Each ticket has the option to choose to Append subject to ticket description?
This comes pre-selected on all newly-created tickets. This ensures that the Subject field is indeed the subject of the ticket once it is submitted. This is true of all tickets, regardless of specific PSA (and even email-only connections).
- Note that this subject will ALWAYS come first in the subject of the email. As explained in the following section, you can have more than one field populate the subject of the ticket, but the ticket subject itself will always be first.
Below, you can see that the subject is Onboarding, and the option to make this the subject is selected.
Once the ticket is submitted by a user, you can see that the subject of the ticket is, in fact, the subject we called for earlier. The example below is within ConnectWise Manage.
Understanding "Is Subject?" On Specific Questions
To make tickets more contextually rich and easier to understand, you can further define what the subject should be through a user's responses. Many questions within CloudRadial's form builder have the checkbox for Is Subject?
When toggled, this will append the user's response to that question to the subject of the ticket. The following logic applies to these responses:
- The order of the subjects will be dependent on their order in the CloudRadial form
- The subject entries will be separated by a dash
Let's see another example based on the same ticket as the section above. This time, we'll mark three questions as Is Subject? as well as the top-level ticket subject. The screenshot below shows the questions being marked as such.

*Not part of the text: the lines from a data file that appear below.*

(** ** The multicast groups of nl80211 *)
Fixpoint find_group (mGroup : list Z) (groups : list (Z * list Z)) (mId : Z) : option Z :=
  match groups with
  | [] => Some mId
  | (_, d) :: groups =>
      let tb := nla_parse d in
      match snd <$> find (fun x => x.1 =? CTRL_ATTR_MCAST_GRP_NAME) tb, snd <$> find (fun x => x.1 =? CTRL_ATTR_MCAST_GRP_ID) tb with
      | Some grpName, Some grpId =>
          same ← strncmp_eq (length grpName) grpName (mGroup ++ [0]);
          if same : bool then v ← u32_at grpId 0; Some (i32 v) else find_group mGroup groups mId
      | _, _ => find_group mGroup groups mId
      end
  end.

Definition multicast_response (mGroup : list Z) (ev : event) (mId : Z) : option Z :=
  match get_attribute ev CTRL_ATTR_MCAST_GROUPS with
  | None => Some mId
  | Some d => find_group mGroup (nla_attrs d) mId
  end.

Definition multicast_create (name : list Z) (rq : Z) : IO (Z * Z) :=
  do s <- io_get;
  do nlctrl <- sys answer (Cgenl_ctrl_resolve (cmd_sock (info s)) (str "nlctrl"));
  do p <- create answer rq (rv nlctrl) CTRL_CMD_GETFAMILY;
  if p.1 <? 0 then io_ret p
  else do ret <- put_ops answer [] [put_string CTRL_ATTR_FAMILY_NAME name] p.1; io_ret (ret, p.2).

Definition wifi_get_multicast_id (name group : list Z) : IO Z :=
  do r <- query (multicast_create name) (multicast_response group) (-1);
  io_ret (if r.1 <? 0 then r.1 else r.2).
End Queries.

(** ** A query as a whole *)
Section Spec.
Context `{hal_headers} (answer : list (wcall * wresp) -> wcall -> wresp) (patience : nat) (page : Z).
Hypothesis Hnl : libnl_ok answer page.
Hypothesis Hk : kernel_replies answer patience.

Lemma always_create_vendor msg iface id subcmd (P : Z * Z -> hal -> Prop) g :
  (forall r m, r = 0 \/ r < 0 -> P (r, m) g) -> always (create_vendor answer msg iface id subcmd) P g.
Proof using Hnl.
  intros HP tr. unfold create_vendor, create. do 4 wp_step. apply wp_destroy. intros tr0 _. cbn [globals trace].
  apply wp_bind, wp_call. cbn [globals trace]. destruct (_ =? 0).
  - apply wp_ret. rewrite (proj2 (Z.ltb_lt _ _)) by apply oom_negative. apply wp_ret. apply HP. right. apply oom_negative.
  - apply wp_bind, sys_any. intros r. apply wp_ret. rewrite success_0. cbn [Z.ltb Z.compare globals trace]. apply wp_bind.
    set (w := World g _). assert (msg_len (trace w) = 20) as Hm by (subst w; cbn [trace]; by rewrite !msg_len_snoc).
    eapply wp_mono; [apply (put_ops_spec answer page Hnl); rewrite Hm; apply good_fits|].
    + unfold vendor_ops. destruct (iface =? -1); auto with request.
    + pose proof (vendor_ops_size iface id subcmd). pose proof (page_large _ _ Hnl). lia.
    + intros res w' (Hg & tr' & _ & Hr). apply wp_ret. rewrite Hg. apply HP. case_match; [left|right]; tauto.
Qed.

(** [h] answers every [good] reply, and keeps [I]. *)
Lemma always_query {S} (good : event -> Prop) (I : S -> Prop) create_request (h : event -> S -> option S) s g :
  replies_good answer good ->
  (forall reply s, good reply -> I s -> exists s', h reply s = Some s' /\ I s') -> I s ->
  (forall P : Z * Z -> hal -> Prop, (forall r m, r = 0 \/ r < 0 -> P (r, m) g) -> always (create_request 0) P g) ->
  always (query answer patience create_request h s) (fun r g' => r.1 <= 0 /\ I r.2 /\ g' = g) g.
Proof using Hk.
  intros Hgood Hh HI Hc. unfold query. apply always_with_request, always_bind, Hc. intros r m Hr. cbn [fst snd].
  destruct (Z.ltb_spec r 0); [al_step; cbn [fst snd]; split; [lia|done]|]. al_step. intros tr.
  eapply wp_mono; [apply (requestResponse_spec _ _ Hk good Hgood (fun s g' => I s /\ g' = g)); [|done]|].
  - intros s0 reply w Hrep [Hs0 <-]. destruct (Hh _ _ Hrep Hs0) as (s' & E & Hs'). exists s', (globals w).
    unfold lift. rewrite E. by destruct w.
  - cbn beta. intros [e s'] w (He & [HI' ->] & _). al_step. cbn [fst snd]. done.
Qed.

Once submitted, here's what the ticket subject looks like:
You can likely tell how much easier it is to discern the nature of a ticket with a richer, more descriptive subject. Compared to the previous example of just "Onboarding", the ticket now has the essential details to give much better context to the technicians triaging and responding to the ticket.
Question-Only Subjects
You do not need to have the ticket-level subject checkbox enabled to have the other question-based subjects come through in the ticket. If you want the answers of the user submitting the form to drive the subject, you can simply leave the ticket-level checkbox unchecked and choose your question-level options as needed.

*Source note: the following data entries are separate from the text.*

Lemma cleanup_spec n l handle handler w :
  stands_for (globals w) l -> (length l <= n)%nat -> handler <> 0 -> cmd_sock (info (globals w)) <> 0 ->
  wp (run (wifi_cleanup answer patience n handle handler)) (fun _ => cleaned (info (globals w)) handle handler (trace w)) w.
Proof using Hnl Hk Hint.
  intros Hst Hn Hh Hs. unfold wifi_cleanup. apply wp_run_step, wp_mod, wp_run_step, wp_get. cbn [globals trace].
  set (g := on_info _ _). pose proof Hst as [Hd Hm]%stands_for_mem.
  assert (forall t, Forall quiet t ->
    wp (run (end_commands answer patience n handle)) (fun _ => cleaned (info (globals w)) handle handler (trace w)) (World g (trace w ++ t))) as Hrest.
  { intros t Ht. apply (end_commands_spec n l (view_of g) handle (trace w) t g); try done.
    destruct Hst as (Hok & _ & Hc & Hcm & Ho). split; [exact Hok|]. unfold view_for, view_of in *.
    cbn [cbs cmds objs rest] in *. by rewrite <- Hc, <- Hcm, <- Ho. }
  destruct (cleanup_socks (info g)) as [mine theirs].
  replace (World g (trace w)) with (World g (trace w ++ [])) by (by rewrite app_nil_r). eapply (wp_quiet_step _ _ _ (fun _ g' => g' = g)); [apply Forall_nil_2|by apply quiet_retry|by apply always_retry|].
  intros r g1 t1 -> H1. destruct (rv r <? 1); [by apply Hrest|].
  eapply (wp_quiet_step _ _ _ (fun _ g' => g' = g)); [exact H1|by apply quiet_retry|by apply always_retry|].
  intros _ g2 t2 -> H2. by apply Hrest.
Qed.
End Cleanup.

(** ** The event loop *)
Definition poll_weight (e : wcall * wresp) : Z := match e.1 with Cpoll _ _ => 1 | _ => 0 end.
Abbreviation polls := (held poll_weight).

Lemma polls_more tr tr' : polls tr <= polls (tr ++ tr').
Proof.
  rewrite held_app. assert (0 <= polls tr'); [|lia]. apply zsum_nonneg, List.Forall_map, List.Forall_forall.
  intros [[] r] _; cbn; lia.
Qed.

Section Loop.
Context `{hal_headers} (answer : list (wcall * wresp) -> wcall -> wresp) (patience : nat).
Context (nla_attrs : list Z -> list (Z * list Z)) (wakes : list (wcall * wresp) -> bool).
Hypothesis Hint : forall tr c, retries_within answer patience tr c.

The use case for this is typically when MSPs want to drive automation based on subjects and need a reliable way for users to choose a set string of text to trigger the automation in their PSA.
For example, you can see that the ticket below is driven purely by question-level subjects:
As a user goes to submit the ticket, it comes through as such into the PSA:
In short, you have full flexibility to decide where and how the subject is derived within a ticket. If no ticket subject is selected anywhere (not on the ticket-level, nor at the question-level), CloudRadial will automatically append the ticket-level subject. This is to avoid issues with ticket submission and to ensure that the user has the best and most reliable ticketing experience.
FAQs and Best Practices
- What if there's no subject specified anywhere?

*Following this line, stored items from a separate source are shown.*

(* ===== verification/HciState.v ===== *)
(** The Bluetooth HAL (src/mediatek/bluetooth/interface): its data (hci_internals.h and the members of the
    classes), and the calls it makes: to the system, to the vendor library, and to the client. *)
From Stdlib Require Import List.
From stdpp Require Import gmap.
From S2P Require Import Prelude.

(** ** hci_internals.h *)
Definition HCI_PACKET_TYPE_UNKNOWN : Z := 0.
Definition HCI_PACKET_TYPE_COMMAND : Z := 1.
Definition HCI_PACKET_TYPE_ACL_DATA : Z := 2.
Definition HCI_PACKET_TYPE_SCO_DATA : Z := 3.
Definition HCI_PACKET_TYPE_EVENT : Z := 4.

Definition HCI_COMMAND_PREAMBLE_SIZE : Z := 3.
Definition HCI_LENGTH_OFFSET_CMD : Z := 2.
Definition HCI_ACL_PREAMBLE_SIZE : Z := 4.
Definition HCI_LENGTH_OFFSET_ACL : Z := 2.
Definition HCI_SCO_PREAMBLE_SIZE : Z := 3.
Definition HCI_LENGTH_OFFSET_SCO : Z := 2.
Definition HCI_EVENT_PREAMBLE_SIZE : Z := 2.
Definition HCI_LENGTH_OFFSET_EVT : Z := 1.
Definition HCI_PREAMBLE_SIZE_MAX : Z := HCI_ACL_PREAMBLE_SIZE.

Definition HCI_COMMAND_COMPLETE_EVENT : Z := 0x0E.

(** The channels of bt_vendor_lib.h. *)
Definition CH_CMD : Z := 0.
Definition CH_EVT : Z := 1.
Definition CH_ACL_OUT : Z := 2.
Definition CH_ACL_IN : Z := 3.
Definition CH_MAX : Z := 4.

Definition INVALID_FD : Z := -1.
Definition EAGAIN : Z := 11.

(** ** The objects *)

(** [HciPacketizer] *)
Inductive pk_state := HCI_PREAMBLE | HCI_PAYLOAD.
Record packetizer := mk_pk {
  state_ : pk_state; preamble_ : list Z; packet_ : list Z; bytes_remaining_ : Z; bytes_read_ : Z
}.
Definition packetizer0 : packetizer := mk_pk HCI_PREAMBLE (repeat 0 4) [] 0 0.

(** [H4Protocol] and [MctProtocol]. *)
Inductive protocol :=
  | H4Protocol (uart_fd_ : Z) (hci_packet_type_ : Z) (hci_packetizer_ : packetizer)
  | MctProtocol (uart_fds_ : list Z) (event_packetizer_ acl_packetizer_ : packetizer).

(** The functions that are called when a descriptor can be read, and when the time is over. *)
Inductive read_callback := H4_OnDataReady | Mct_OnEventDataReady | Mct_OnAclDataReady.
Inductive timeout_callback := On_timeout | Never_happens.

(** [AsyncFdWatcher]; the map is the list of its pairs in the order of the keys. *)
Record fd_watcher := mk_watcher {
  running_ : bool;
  thread_ : bool; (* joinable *)
  internal_mutex_ : bool;
  timeout_mutex_ : bool;
  watched_fds_ : list (Z * read_callback);
  notification_listen_fd_ : Z;
  notification_write_fd_ : Z;
  timeout_cb_ : option timeout_callback;
  timeout_ms_ : Z
}.
Definition watcher0 : fd_watcher := mk_watcher false false false false [] INVALID_FD INVALID_FD None 0.

(** [VendorInterface]; pointers are addresses, 0 is NULL. *)
Record vendor_interface := mk_vi {
  lib_handle_ : Z;
  lib_interface_ : Z;
  fd_watcher_ : fd_watcher;
  initialize_complete_cb_ : bool;
  hci_ : option protocol;
  firmware_startup_timer_ : bool
}.
Definition vendor_interface0 : vendor_interface := mk_vi 0 0 watcher0 false None false.

(** The globals of vendor_interface.cc, and the object of bluetooth_hci.cc. *)
Record hci_globals := mk_globals {
  internal_cb : Z;
  internal_opcode : Z;
  lpm_wake_deasserted : bool;
  lpm_timeout_ms : Z;
  recent_activity_flag : bool;
  g_vendor_interface : option vendor_interface;
  unlink_cb_ : bool;
  has_died_ : bool
}.
(** The memory of a process that has just started. *)
Definition globals0 : hci_globals := mk_globals 0 0 false 0 false None false false.

(** [HC_BT_HDR] of bt_vendor_lib.h, with the octets behind it. *)
Record HC_BT_HDR := mk_hdr { hdr_event : Z; hdr_len : Z; hdr_offset : Z; hdr_layer_specific : Z; hdr_data : list Z }.

(** ** Calls *)
Inductive vendor_op :=
  | Power_ctrl (on : bool)
  | Userial_open
  | Userial_close
  | Fw_cfg
  | Get_lpm_idle_timeout
  | Lpm_set_mode (enable : bool)
  | Lpm_wake_set_state (assert : bool).

Inductive hcall :=
  (* the system; a call in TEMP_FAILURE_RETRY is the last of its repetitions *)
  | Cread (fd n : Z)
  | Cwrite (fd : Z) (data : list Z)
  | Cwritev (fd : Z) (iov : list (list Z))
  | Cyield
  | Cpipe2
  | Cstart_thread
  | Cjoin
  | Cclose (fd : Z)
  | Cnotify (fd : Z) (* write of one octet to the pipe *)
  | Cdrain (fd : Z) (* read of one octet from the pipe *)
  | Cselect (fds : list Z) (timeout_ms : Z)
  | Cdlopen
  | Cdlsym (handle : Z)
  | Cdlclose (handle : Z)
  (* the vendor library *)
  | Clib_init
  | Clib_op (op : vendor_op)
  | Clib_cleanup
  | Ccommand_cback (cb : Z) (event : HC_BT_HDR)
  (* the client *)
  | Cinitialization_complete (success : bool)
  | Cevent_received (packet : list Z)
  | Cacl_received (packet : list Z)
  | Csco_received (packet : list Z)
  | Clink_to_death
  | Cunlink_to_death.

(** [rdata]: the octets read, the descriptors that are opened or can be read, the time. *)
Record hresp := mk_hresp { rv : Z; rerrno : Z; rdata : list Z }.

(** ** Updates of the state *)
Definition with_command (s : hci_globals) (cb opcode : Z) : hci_globals :=
  mk_globals cb opcode (lpm_wake_deasserted s) (lpm_timeout_ms s) (recent_activity_flag s) (g_vendor_interface s)
    (unlink_cb_ s) (has_died_ s).
Definition with_deasserted (s : hci_globals) (b : bool) : hci_globals :=
  mk_globals (internal_cb s) (internal_opcode s) b (lpm_timeout_ms s) (recent_activity_flag s) (g_vendor_interface s)
    (unlink_cb_ s) (has_died_ s).
Definition with_lpm_timeout (s : hci_globals) (t : Z) : hci_globals :=
  mk_globals (internal_cb s) (internal_opcode s) (lpm_wake_deasserted s) t (recent_activity_flag s) (g_vendor_interface s)
    (unlink_cb_ s) (has_died_ s).
Definition with_activity (s : hci_globals) (b : bool) : hci_globals :=
  mk_globals (internal_cb s) (internal_opcode s) (lpm_wake_deasserted s) (lpm_timeout_ms s) b (g_vendor_interface s)
    (unlink_cb_ s) (has_died_ s).
Definition with_interface (s : hci_globals) (v : option vendor_interface) : hci_globals :=
  mk_globals (internal_cb s) (internal_opcode s) (lpm_wake_deasserted s) (lpm_timeout_ms s) (recent_activity_flag s) v
    (unlink_cb_ s) (has_died_ s).
Definition with_client (s : hci_globals) (unlink died : bool) : hci_globals :=
  mk_globals (internal_cb s) (internal_opcode s) (lpm_wake_deasserted s) (lpm_timeout_ms s) (recent_activity_flag s)
    (g_vendor_interface s) unlink died.

Definition with_lib (h i : Z) (v : vendor_interface) : vendor_interface :=
  mk_vi h i (fd_watcher_ v) (initialize_complete_cb_ v) (hci_ v) (firmware_startup_timer_ v).
Definition with_watcher (w : fd_watcher) (v : vendor_interface) : vendor_interface :=
  mk_vi (lib_handle_ v) (lib_interface_ v) w (initialize_complete_cb_ v) (hci_ v) (firmware_startup_timer_ v).
Definition with_complete_cb (b : bool) (v : vendor_interface) : vendor_interface :=
  mk_vi (lib_handle_ v) (lib_interface_ v) (fd_watcher_ v) b (hci_ v) (firmware_startup_timer_ v).
Definition with_hci (p : option protocol) (v : vendor_interface) : vendor_interface :=
  mk_vi (lib_handle_ v) (lib_interface_ v) (fd_watcher_ v) (initialize_complete_cb_ v) p (firmware_startup_timer_ v).
Definition with_timer (b : bool) (v : vendor_interface) : vendor_interface :=
  mk_vi (lib_handle_ v) (lib_interface_ v) (fd_watcher_ v) (initialize_complete_cb_ v) (hci_ v) b.

Definition with_running (b : bool) (w : fd_watcher) : fd_watcher :=
  mk_watcher b (thread_ w) (internal_mutex_ w) (timeout_mutex_ w) (watched_fds_ w) (notification_listen_fd_ w)
    (notification_write_fd_ w) (timeout_cb_ w) (timeout_ms_ w).
Definition with_thread (b : bool) (w : fd_watcher) : fd_watcher :=
  mk_watcher (running_ w) b (internal_mutex_ w) (timeout_mutex_ w) (watched_fds_ w) (notification_listen_fd_ w)
    (notification_write_fd_ w) (timeout_cb_ w) (timeout_ms_ w).
Definition with_internal_mutex (b : bool) (w : fd_watcher) : fd_watcher :=
  mk_watcher (running_ w) (thread_ w) b (timeout_mutex_ w) (watched_fds_ w) (notification_listen_fd_ w)
    (notification_write_fd_ w) (timeout_cb_ w) (timeout_ms_ w).
Definition with_timeout_mutex (b : bool) (w : fd_watcher) : fd_watcher :=
  mk_watcher (running_ w) (thread_ w) (internal_mutex_ w) b (watched_fds_ w) (notification_listen_fd_ w)
    (notification_write_fd_ w) (timeout_cb_ w) (timeout_ms_ w).
Definition with_watched (l : list (Z * read_callback)) (w : fd_watcher) : fd_watcher :=
  mk_watcher (running_ w) (thread_ w) (internal_mutex_ w) (timeout_mutex_ w) l (notification_listen_fd_ w)
    (notification_write_fd_ w) (timeout_cb_ w) (timeout_ms_ w).
Definition with_pipe (listen write : Z) (w : fd_watcher) : fd_watcher :=
  mk_watcher (running_ w) (thread_ w) (internal_mutex_ w) (timeout_mutex_ w) (watched_fds_ w) listen write
    (timeout_cb_ w) (timeout_ms_ w).
Definition with_timeout (cb : option timeout_callback) (ms : Z) (w : fd_watcher) : fd_watcher :=
  mk_watcher (running_ w) (thread_ w) (internal_mutex_ w) (timeout_mutex_ w) (watched_fds_ w) (notification_listen_fd_ w)
    (notification_write_fd_ w) cb ms.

- Usually, tickets can't be submitted if the subject doesn't exist. If there is nothing toggled anywhere on the ticket to indicate what the subject should be, CloudRadial will automatically add the ticket-level subject on the ticket to prevent the ticket from failing in its submission.
- Are there limitations on the length of the subject?
- Yes, but they vary between PSAs. You will need to refer to your PSA documentation to understand your specific limitations. As a best practice, limit your subject to the most vital parts of the form so that technicians don't suffer from ticket subject overload.